Daniel Boffey of The Guardian wrote that "the issue of clothing and image has been a central cause" of discomfort for the partners of prime ministers in British history, due to their high profile in the media.

== Reactions ==
Starmer stated that there was a "massive difference between declarations and corruption," saying that "all MPs get gifts" and that as Prime Minister, he "can't go into the stands because of security reasons. Therefore, if I don't accept a gift of hospitality, I can't go to a game."

Members of Starmer's cabinet defended his actions. Chancellor of the Duchy of Lancaster Pat McFadden said that Starmer "will, and does, conduct himself with integrity" and that the controversy was "because of taking advice and trying to make sure you abide by the rules." Foreign Secretary David Lammy stated that successive prime ministers "do rely on political donations so they can look their best both in the hope of representing the country, if you're in the opposition, or as prime minister." Health Secretary Wes Streeting stated that he was "proud" of people who contributed "their money to our politics," describing it as "a noble pursuit just like giving to charity." Business Secretary Jonathan Reynolds said that he had "no problem" with the acceptance of gifts that can be of "a more personal nature" opining that hard-working politicians were entitled to "a bit of relaxation".

Labour backbencher Rosie Duffield resigned the Labour whip over the row, accusing her government of pursuing "cruel and unnecessary" policies and accused Starmer of "hypocrisy" for accepting gifts. In her resignation letter she accused Starmer and senior Labour MPs of "sleaze, nepotism and apparent avarice" which are "off the scale". She added "I'm so ashamed of what you and your inner circle have done to tarnish and humiliate our once proud party". Another Labour backbencher, and Mother of the House, former Shadow Home Secretary Diane Abbott said that under the leadership of Starmer, the Labour Party is now "in the pocket of millionaires".

Former Labour Party Deputy Leader Baroness Harman criticised Starmer's response to the controversy, saying that Starmer was "not a sort of money focused, greedy type person," but that "doubling down and trying to justify it is making things worse." Former Labour Shadow Chancellor of the Exchequer John McDonnell criticised Starmer for accepting the gifts while "talking about tough decisions and painful policies coming and possibly a new wave of austerity," adding that Labour Party founder Keir Hardie attended Parliament in "an ordinary working man’s suit instead of the usual formal dress and he did so because he wanted to make the point that we represent working people." The Guardian published an editorial warning that the Labour government did not have the benefit of a political honeymoon and that it was "hard to believe that a leader who laid such stress on the need to rebuild trust in politics should behave so naively."

Susan Hall of the Conservative Party, also chair of the Police and Crime Committee on the Greater London Assembly, demanded an official investigation into the issue of civic security for Swift, calling it "highly concerning" that government officials intervened to change the police's decision.
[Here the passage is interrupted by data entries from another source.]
(* ===== verification/Runtime.v ===== *)
(** * The runtime ([typed_fuse_core/src/runtime.rs], [Runtime])

    Every request handler, as one thread runs it from start to end: the leases
    it takes and their release on each way out, its calls of the filesystem,
    its accesses to the handle table, and its reply.  Here a request runs
    without another one in between; [Threads] has the interleavings. *)

From S2P Require Import Prelude Types NodeTable HandleRec NodeFs.

(** ** Replies *)

Record EntryReply := mkEntryReply { er_ino : Z; er_generation : Z; er_attr : NodeAttr }.
Inductive LookupReply := Found (e : EntryReply) | Negative.
Record OpenReply := mkOpenReply { or_fh : Z; or_hints : OpenHints }.

(** ** State *)

Record HandleTable (H D : Type) := mkHandleTable {
  files : gmap Z (HandleRecord H);
  dirs : gmap Z (HandleRecord D);
  next_fh : Z;
}.
Arguments mkHandleTable {H D}.
Arguments files {H D}.
Arguments dirs {H D}.
Arguments next_fh {H D}.

(** [rt_fs] is the state behind the filesystem's [&self]; [rt_fs_refs] lists
    the keys of the node leases that the filesystem owns: it can drop no other.
    [rt_steps] is a ghost: it counts the critical sections of the table's mutex
    so far, reads included, and nothing reads it. *)
Record Runtime (N H D S : Type) := mkRuntime {
  rt_fs : S;
  rt_fs_refs : list nat;
  rt_shared : Shared N;
  rt_handles : HandleTable H D;
  rt_ttl : Duration;
  rt_negative_ttl : Duration;
  rt_parallel_dirops : bool;
  rt_steps : nat;
}.
Arguments mkRuntime {N H D S}.
Arguments rt_fs {N H D S}.
Arguments rt_fs_refs {N H D S}.
Arguments rt_shared {N H D S}.
Arguments rt_handles {N H D S}.
Arguments rt_ttl {N H D S}.
Arguments rt_negative_ttl {N H D S}.
Arguments rt_parallel_dirops {N H D S}.
Arguments rt_steps {N H D S}.

(** The runtime together with the directory sink of the current request. *)
Record World (N H D S K : Type) := mkWorld { w_rt : Runtime N H D S; w_sink : K }.
Arguments mkWorld {N H D S K}.
Arguments w_rt {N H D S K}.
Arguments w_sink {N H D S K}.

Section runtime.
Context {N H D S : Type} `{Libc}.
Implicit Types (rt : Runtime N H D S).

Definition with_fs (s : S) rt : Runtime N H D S :=
  mkRuntime s (rt_fs_refs rt) (rt_shared rt) (rt_handles rt) (rt_ttl rt) (rt_negative_ttl rt) (rt_parallel_dirops rt) (rt_steps rt).
Definition with_fs_refs (l : list nat) rt : Runtime N H D S :=
  mkRuntime (rt_fs rt) l (rt_shared rt) (rt_handles rt) (rt_ttl rt) (rt_negative_ttl rt) (rt_parallel_dirops rt) (rt_steps rt).
Definition with_shared (sh : Shared N) rt : Runtime N H D S :=
  mkRuntime (rt_fs rt) (rt_fs_refs rt) sh (rt_handles rt) (rt_ttl rt) (rt_negative_ttl rt) (rt_parallel_dirops rt) (Datatypes.S (rt_steps rt)).
Definition with_handles (t : HandleTable H D) rt : Runtime N H D S :=
  mkRuntime (rt_fs rt) (rt_fs_refs rt) (rt_shared rt) t (rt_ttl rt) (rt_negative_ttl rt) (rt_parallel_dirops rt) (rt_steps rt).
Definition with_files (m : gmap Z (HandleRecord H)) rt : Runtime N H D S :=
  with_handles (mkHandleTable m (dirs (rt_handles rt)) (next_fh (rt_handles rt))) rt.
Definition with_dirs (m : gmap Z (HandleRecord D)) rt : Runtime N H D S :=
  with_handles (mkHandleTable (files (rt_handles rt)) m (next_fh (rt_handles rt))) rt.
Minister Ellie Reeves and sister of Chancellor Rachel Reeves did not answer the Conservative Member of Parliaments' questions regarding the controversy in the Parliament of the United Kingdom. Gavin Williamson stated that the Labour government has compromised the operational independence of the police, while Andrew Murrison asserted that "the Special Escort Group needs to be used sparingly and not to ferry entertainers around". The prime minister's office denied that the free tickets were connected to security demands, however admitted that Starmer meeting Swift at the concert could have created a perception of a conflict of interest. Former prime minister Boris Johnson said Swift has made the United Kingdom "look like a banana republic"; Rebecca Reid of i said "the Eras tour has been dragged into a tangential political row" and criticised Johnson of not caring about women's safety; Reid opined that Swift deserves the police convoy in light of the Vienna threat and the Southport stabbing incident.